Deuxième temps de la valse, que fait le CSA diantre ? Car ses « mises en demeure répétées sont manifestement vaines, y compris lorsqu’elles visent des comportements punis par le code pénal ». Surveiller et punir aurait dit Michel Foucault. On repivote.
Troisième temps de la valse, l’appel à la sanction y compris financière. « Face à cette stratégie de provocation, destinée à gonfler les courbes d’audience et donc les recettes publicitaires, le CSA doit jouer pleinement son rôle de régulateur. L’obligation de « maîtrise de l’antenne », dont le Conseil supérieur de l’audiovisuel est le garant, devrait conduire à des sanctions lourdes pour la chaîne de télévision, seul moyen de mettre fin à la diffusion de contenus manifestement illégaux. » Les caractères en gras sont de notre rédaction. On refait un tour avec sa cavalière.
Quatrième temps de la valse, enveloppez-moi le tout dans une sauce à la moraline tiède et un peu poisseuse, pour démontrer le caractère abject de l’individu, de sa chaîne et de ses propos.

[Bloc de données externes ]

(** How a frame was answered: the output buffer and the response's length, a status
    other than OK, or an access outside a buffer. *)
Inductive answer :=
  | AnsSent (out : list Z) (out_length : Z)
  | AnsStatus (s : AivmRemoteSessionStatus)
  | AnsOob.

Definition session_status (r : codec (list Z * Z)) : answer :=
  match r with
  | COk (out, n) => AnsSent out n
  | CErr _ => AnsStatus AIVM_REMOTE_SESSION_ERR_CODEC
  | COob => AnsOob
  end.

(** [snprintf] of a string into an array of [size] chars. *)
Definition snprintf_s (size : Z) (text : list Z) : list Z := ztake (size - 1) text.

Definition cap_allowed (config : AivmRemoteServerConfig) (cap : list Z) : bool :=
  existsb (fun c => bool_decide (c = cap)) (allowed_caps config).
Definition cap_granted (session : AivmRemoteServerSession) (cap : list Z) : bool :=
  existsb (fun c => bool_decide (c = cap)) (granted_caps session).

Definition encode_error_frame (id error_code : Z) (message : string) (out : list Z) : answer :=
  session_status (aivm_remote_encode_error id
    (mk_error error_code (snprintf_s (AIVM_REMOTE_MAX_ERROR_TEXT + 1) (bytes_of_string message))) out).

Definition aivm_remote_server_session_init : AivmRemoteServerSession := mk_session false 0 [].

(** The loop over the requested capabilities. *)
Fixpoint grant_loop (config : AivmRemoteServerConfig) (requested granted : list (list Z)) : list (list Z) :=
  match requested with
  | [] => granted
  | cap :: rest =>
      if cap_allowed config cap && (zlen granted <? AIVM_REMOTE_MAX_CAPS)
      then grant_loop config rest (granted ++ [snprintf_s (AIVM_REMOTE_MAX_TEXT + 1) cap])
      else grant_loop config rest granted
  end.

Definition aivm_remote_server_process_frame (config : AivmRemoteServerConfig) (session : AivmRemoteServerSession)
    (input out : list Z) : AivmRemoteServerSession * answer :=
  if zlen input <? 1 then (session, AnsStatus AIVM_REMOTE_SESSION_ERR_CODEC)
  else if AIVM_REMOTE_MAX_CAPS <? zlen (allowed_caps config) then (session, AnsStatus AIVM_REMOTE_SESSION_ERR_OVERFLOW)
  else
    match zget input 0 with
    | None => (session, AnsOob)
    | Some type =>
        if type =? message_type_code AIVM_REMOTE_MSG_HELLO then
          match aivm_remote_decode_hello input with
          | COob => (session, AnsOob)
          | CErr _ => (session, AnsStatus AIVM_REMOTE_SESSION_ERR_CODEC)
          | COk (id, hello) =>
              let welcome := mk_welcome (proto_version config) (grant_loop config (requested_caps hello) []) in
              (mk_session true (welcome_version welcome) (map (snprintf_s (AIVM_REMOTE_MAX_TEXT + 1)) (granted welcome)),
               session_status (aivm_remote_encode_welcome id welcome out))
          end
        else if type =? message_type_code AIVM_REMOTE_MSG_CALL then
          match aivm_remote_decode_call input with
          | COob => (session, AnsOob)
          | CErr _ => (session, AnsStatus AIVM_REMOTE_SESSION_ERR_CODEC)
          | COk (id, call) =>
              (session,
               if negb (handshake_complete session)
               then encode_error_frame id 401 "remote session handshake is required before CALL." out
               else if negb (cap_granted session (call_cap call))
               then encode_error_frame id 403 "remote capability is not granted for this session." out
               else if bool_decide (call_cap call = bytes_of_string "cap.remote") &&
                       bool_decide (call_op call = bytes_of_string "echoInt")
               then session_status (aivm_remote_encode_result id (mk_result (call_value call)) out)
               else encode_error_frame id 404 "remote operation is not available." out)
          end
        else (session, encode_error_frame 0 400 "remote frame type is not supported." out)
    end.

(** ** The transport *)

Definition AIVM_REMOTE_TRANSPORT_MAX_FRAME : Z := 65536.

(** What the bridge relies on: a received frame fits the capacity it gave. *)
Class Transport (T : Type) := {
  recv_frame : T -> Z -> T * option (list Z);
  send_frame : T -> list Z -> T * bool;
  recv_fits : forall t cap t' bytes, 0 <= cap -> recv_frame t cap = (t', Some bytes) -> zlen bytes <= cap }.

Record AivmRemoteBridge (T : Type) := mk_bridge { session : AivmRemoteServerSession; transport : T }.
Arguments mk_bridge {T} _ _.
Arguments session {T} _.
Arguments transport {T} _.

(** [None] is an access outside a buffer, also when more was received than the local
    input buffer holds; [out_frame] is the local output buffer. *)
Definition aivm_remote_bridge_process_once `{Transport T} (config : AivmRemoteServerConfig) (out_frame : list Z)
    (b : AivmRemoteBridge T) : option (AivmRemoteBridge T * bool) :=
  match recv_frame (transport b) AIVM_REMOTE_TRANSPORT_MAX_FRAME with
  | (t, None) => Some (mk_bridge (session b) t, false)
  | (t, Some input) =>
      if AIVM_REMOTE_TRANSPORT_MAX_FRAME <? zlen input then None
      else
      match aivm_remote_server_process_frame config (session b) input out_frame with
      | (s, AnsOob) => None
      | (s, AnsStatus _) => Some (mk_bridge s t, false)
      | (s, AnsSent out n) =>
          let (t', ok) := send_frame t (ztake n out) in Some (mk_bridge s t', ok)
      end
  end.

(** ** Standard streams

    An input stream is the bytes still to come; an output stream holds what was
    written, how many more bytes it takes, and whether a flush succeeds. *)

Record out_stream := mk_out { written_bytes : list Z; room : Z; flush_ok : bool }.
Record stdio := mk_stdio { in_stream : list Z; out_file : out_stream }.

Definition fread (n : Z) (s : list Z) : list Z * list Z := (ztake n s, zdrop n s).

Definition fwrite (bytes : list Z) (o : out_stream) : Z * out_stream :=
  let n := Z.max 0 (Z.min (zlen bytes) (room o)) in
  (n, mk_out (written_bytes o ++ ztake n bytes) (room o - n) (flush_ok o)).

Definition aivm_remote_stdio_recv_frame (f : stdio) (out_capacity : Z) : stdio * option (list Z) :=
  let '(header, rest) := fread 4 (in_stream f) in
  let f := mk_stdio rest (out_file f) in
  if negb (zlen header =? 4) then (f, None)
  else
    match read_u32_le header 0 with
    | COk length =>
        if out_capacity <? length then (f, None)
        else if 0 <? length then
          let '(bytes, rest) := fread length (in_stream f) in
          let f := mk_stdio rest (out_file f) in
          if negb (zlen bytes =? length) then (f, None) else (f, Some bytes)
        else (f, Some [])
    | _ => (f, None)
    end.

Definition aivm_remote_stdio_send_frame (f : stdio) (bytes : list Z) : stdio * bool :=
  if 2 ^ 32 - 1 <? zlen bytes then (f, false)
  else
    let '(n, o) := fwrite (le_bytes 4 (zlen bytes)) (out_file f) in
    let f := mk_stdio (in_stream f) o in
    if negb (n =? 4) then (f, false)
    else if 0 <? zlen bytes then
      let '(n, o) := fwrite bytes o in
      let f := mk_stdio (in_stream f) o in
      if negb (n =? zlen bytes) then (f, false) else (f, flush_ok o)
    else (f, flush_ok o).

Global Program Instance stdio_transport : Transport stdio := {|
  recv_frame := aivm_remote_stdio_recv_frame; send_frame := aivm_remote_stdio_send_frame |}.
Next Obligation.
  intros f cap f' bytes Hcap. unfold aivm_remote_stdio_recv_frame, fread. destruct (negb _); [done|].
  destruct (read_u32_le _ 0) as [n| |]; [|done|done]. destruct (Z.ltb_spec cap n); [done|].
  destruct (Z.ltb_spec 0 n); cbn [in_stream out_file].
  - destruct (Z.eqb_spec (zlen (ztake n (zdrop 4 (in_stream f)))) n) as [E|]; cbn [negb]; [|done]. intros Heq. inversion Heq; subst. lia.
  - intros Heq. inversion Heq; subst. rewrite zlen_nil. lia.
Qed.

(** ** What a server promises *)

Definition config_ok (config : AivmRemoteServerConfig) : Prop :=
  0 <= proto_version config < 2 ^ 16 /\ caps_ok (allowed_caps config).

Definition error_reply (code : Z) (message : string) : remote_message := MError (mk_error code (bytes_of_string message)).

(** The session after a message, and the response with its id. *)
Definition serve (config : AivmRemoteServerConfig) (s : AivmRemoteServerSession) (id : Z) (m : remote_message) :
    AivmRemoteServerSession * (Z * remote_message) :=
  match m with
  | MHello h =>
      let caps := filter (fun cap => cap ∈ allowed_caps config) (requested_caps h) in
      (mk_session true (proto_version config) caps, (id, MWelcome (mk_welcome (proto_version config) caps)))
  | MCall c =>
      (s, (id, if negb (handshake_complete s) then error_reply 401 "remote session handshake is required before CALL."
               else if negb (bool_decide (call_cap c ∈ granted_caps s)) then error_reply 403 "remote capability is not granted for this session."
               else if bool_decide (call_cap c = bytes_of_string "cap.remote" /\ call_op c = bytes_of_string "echoInt")
               then MResult (mk_result (call_value c))
               else error_reply 404 "remote operation is not available."))
  | _ => (s, (0, error_reply 400 "remote frame type is not supported."))
  end.

Fixpoint serve_all (config : AivmRemoteServerConfig) (s : AivmRemoteServerSession) (ms : list (Z * remote_message)) :
    AivmRemoteServerSession * list (Z * remote_message) :=
  match ms with
  | [] => (s, [])
  | (id, m) :: rest =>
      let (s1, r) := serve config s id m in
      let (s2, rs) := serve_all config s1 rest in (s2, r :: rs)
  end.

(** ** Granting *)

Lemma cap_in (caps : list (list Z)) cap : existsb (fun c => bool_decide (c = cap)) caps = bool_decide (cap ∈ caps).
Proof.
  destruct (existsb _ _) eqn:E; symmetry; [apply bool_decide_eq_true|apply bool_decide_eq_false].
  - apply existsb_exists in E as (c & Hc & E). apply bool_decide_eq_true in E as ->. by apply list_elem_of_In.
  - intros Hin. apply not_true_iff_false in E. apply E, existsb_exists. exists cap. split; [by apply list_elem_of_In|].
    by apply bool_decide_eq_true.
Qed.

Lemma snprintf_fits size text : zlen text < size -> snprintf_s size text = text.
Proof. intros Hl. unfold snprintf_s, ztake. apply take_ge. unfold zlen in Hl. lia. Qed.

Lemma snprintf_text text : text_ok AIVM_REMOTE_MAX_TEXT text -> snprintf_s (AIVM_REMOTE_MAX_TEXT + 1) text = text.
Proof. intros [_ Hl]. apply snprintf_fits. lia. Qed.

Lemma snprintf_caps caps : Forall (text_ok AIVM_REMOTE_MAX_TEXT) caps -> map (snprintf_s (AIVM_REMOTE_MAX_TEXT + 1)) caps = caps.
Proof. induction 1 as [|cap caps Hc _ IH]; [done|]. cbn [map]. by rewrite snprintf_text, IH. Qed.

(** The loop keeps, in order, the requested capabilities that are allowed; its own
    limit is never met because no more are requested. *)
Lemma grant_loop_filter config requested : forall granted,
  Forall (text_ok AIVM_REMOTE_MAX_TEXT) requested -> zlen granted + zlen requested <= AIVM_REMOTE_MAX_CAPS ->
  grant_loop config requested granted = granted ++ filter (fun cap => cap ∈ allowed_caps config) requested.
Proof.
  induction requested as [|cap rest IH]; intros granted Ht Hn; cbn [grant_loop]; [by rewrite app_nil_r|].
  apply Forall_cons in Ht as [Hc Ht]. rewrite zlen_cons in Hn. pose proof (zlen_nonneg rest).
  unfold cap_allowed. rewrite cap_in, filter_cons. destruct (Z.ltb_spec (zlen granted) AIVM_REMOTE_MAX_CAPS); [|lia].
  rewrite andb_true_r. case_bool_decide; [rewrite decide_True by done|rewrite decide_False by done].
  - rewrite IH, snprintf_text, <- app_assoc by (done || rewrite zlen_app; change (zlen [_]) with 1; lia). done.
  - apply IH; [done|lia].
Qed.
Lemma byte_inside i : 0 <= i < zlen bytes -> ws_inside (byte_at bytes i) is_byte.
Proof.
  intros Hi. destruct (byte_at_total bytes i Hi) as (b & -> & E). cbn. rewrite zget_lookup in E by lia.
  eapply Forall_lookup_1 in Hb; [|done]. done.
Qed.

Lemma lor_byte a b : 0 <= a -> is_byte b -> 0 <= Z.lor a b.
Proof. intros Ha [Hb0 _]. by apply Z.lor_nonneg. Qed.

Lemma u16_inside i : 0 <= i -> i + 2 <= zlen bytes -> ws_inside (read_u16_be bytes i) (fun v => 0 <= v).
Proof.
  intros H0 Hl. unfold read_u16_be. eapply ws_inside_bind; [apply byte_inside; lia|]. intros b0 Hb0.
  eapply ws_inside_bind; [apply byte_inside; lia|]. intros b1 Hb1. cbn. apply lor_byte; [|done].
  apply Z.shiftl_nonneg. destruct Hb0. lia.
Qed.

Lemma be_loop_inside n : forall i v, 0 <= v -> 0 <= i -> i + Z.of_nat n <= zlen bytes ->
  ws_inside (read_be_loop n bytes i v) (fun v => 0 <= v).
Proof.
  induction n as [|n IH]; intros i v Hv H0 Hl; cbn [read_be_loop]; [done|].
  eapply ws_inside_bind; [apply byte_inside; lia|]. intros b Hb1. apply IH; [|lia|lia].
  apply lor_byte; [|done]. unfold u64. apply Z.mod_pos_bound. lia.
Qed.

Lemma unmask_inside mask index n : zlen mask = 4 -> bytes_ok mask -> forall i, 0 <= index -> 0 <= i ->
  index + i + Z.of_nat n <= zlen bytes -> ws_inside (unmask_loop n bytes mask index i) (fun p => length p = n /\ bytes_ok p).
Proof.
  intros Hm Hmb. induction n as [|n IH]; intros i Hx Hi Hl; cbn [unmask_loop]; [by split; [|constructor]|].
  eapply ws_inside_bind; [apply byte_inside; lia|]. intros b Hb1.
  assert (Hmi : 0 <= i mod 4 < zlen mask) by (rewrite Hm; apply Z.mod_pos_bound; lia).
  destruct (byte_at_total mask (i mod 4) Hmi) as (m & -> & E). cbn [ws_bind].
  assert (Hmby : is_byte m) by (rewrite zget_lookup in E by lia; eapply Forall_lookup_1 in Hmb; [|done]; done).
  eapply ws_inside_bind; [apply IH; lia|]. intros rest [Hn Hr]. cbn. split; [by rewrite Hn|]. constructor; [by apply lxor_byte|done].
Qed.

Lemma length_inside b1 : is_byte b1 -> 2 <= zlen bytes ->
  ws_inside (read_length b1 bytes) (fun r => 0 <= r.1 /\ 2 <= r.2 <= zlen bytes).
Proof.
  intros Hb1 Hl. unfold read_length. destruct (_ =? 126); [|destruct (_ =? 127)].
  - destruct (Z.ltb_spec (zlen bytes) (2 + 2)); [done|]. eapply ws_inside_bind; [apply u16_inside; lia|].
    intros n Hn. cbn. cbn beta in Hn. lia.
  - destruct (Z.ltb_spec (zlen bytes) (2 + 8)); [done|]. eapply ws_inside_bind; [apply be_loop_inside; lia|].
    intros n Hn. cbn. cbn beta in Hn. lia.
  - cbn. split; [apply Z.land_nonneg; right; lia|lia].
Qed.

Les adjectifs pourraient figurer au Dictionnaire de novlangue : « caractéristiques repoussantes » voire « intentions pernicieuses » visant l’ensemble d’une communauté (on suppose que la communauté en question est celle des migrants mineurs, vrais ou faux).
Pernicieux ? Que dit le Littré ? « Qui cause la mort, la maladie » ou bien « Qui cause la ruine, le mal ». La messe est dite, l’hérétique Zemmour sera brûlé en place publique par la gendarmerie médiatique et le CSA supprimera la chaine CNews d’un trait de plume.
Le quart d’heure de la haine et l’hystérie collective
Bien entendu, Élisabeth Moreno, ministre déléguée chargée de l’égalité entre les femmes et les hommes, de la diversité et de l’égalité des chances (ouf), a dénoncé une nouvelle « sortie abjecte et raciste d’Éric Zemmour », et le parquet de Paris a ouvert une enquête pour « provocation à la haine raciale » et « injures publiques à caractère raciste ». Bien entendu le garde des Sceaux a accablé un « délinquant récidiviste ». Relisons ce qu’écrivait Orwell dans son 1984 sur les deux minutes de la haine :
« Comme d’habitude le visage d’Emmanuel Goldstein, l’Ennemi du Peuple, avait jailli sur l’écran… La petite femme rousse poussa un cri de frayeur et de dégoût… Goldstein était le traître fondamental, le premier profanateur de la pureté du Parti…Goldstein débitait sa venimeuse attaque habituelle contre les doctrines du Parti…A la seconde minute, la Haine tourna au délire. Les gens sautaient sur place et criaient de toutes leurs forces… Une hideuse extase, faite de frayeur et de rancune … semblait se répandre dans l’assistance comme un courant électrique ».
Comme le dit l’avocat Gilles-William Goldnadel dans une tribune à Boulevard Voltaire « On est dans une hystérie collective. Les tenants de la censure n’acceptent pas l’idée qu’ils aient perdu le monopole médiatique. Pour eux, c’est une idée insupportable. Ils sont incapables de voir leurs propres défauts ».
Que réclame Éric Zemmour au fond ? Revenons à 1984 :
« La liberté, c’est la liberté de dire que deux et deux font quatre. Lorsque cela est accordé, le reste suit ». Amen.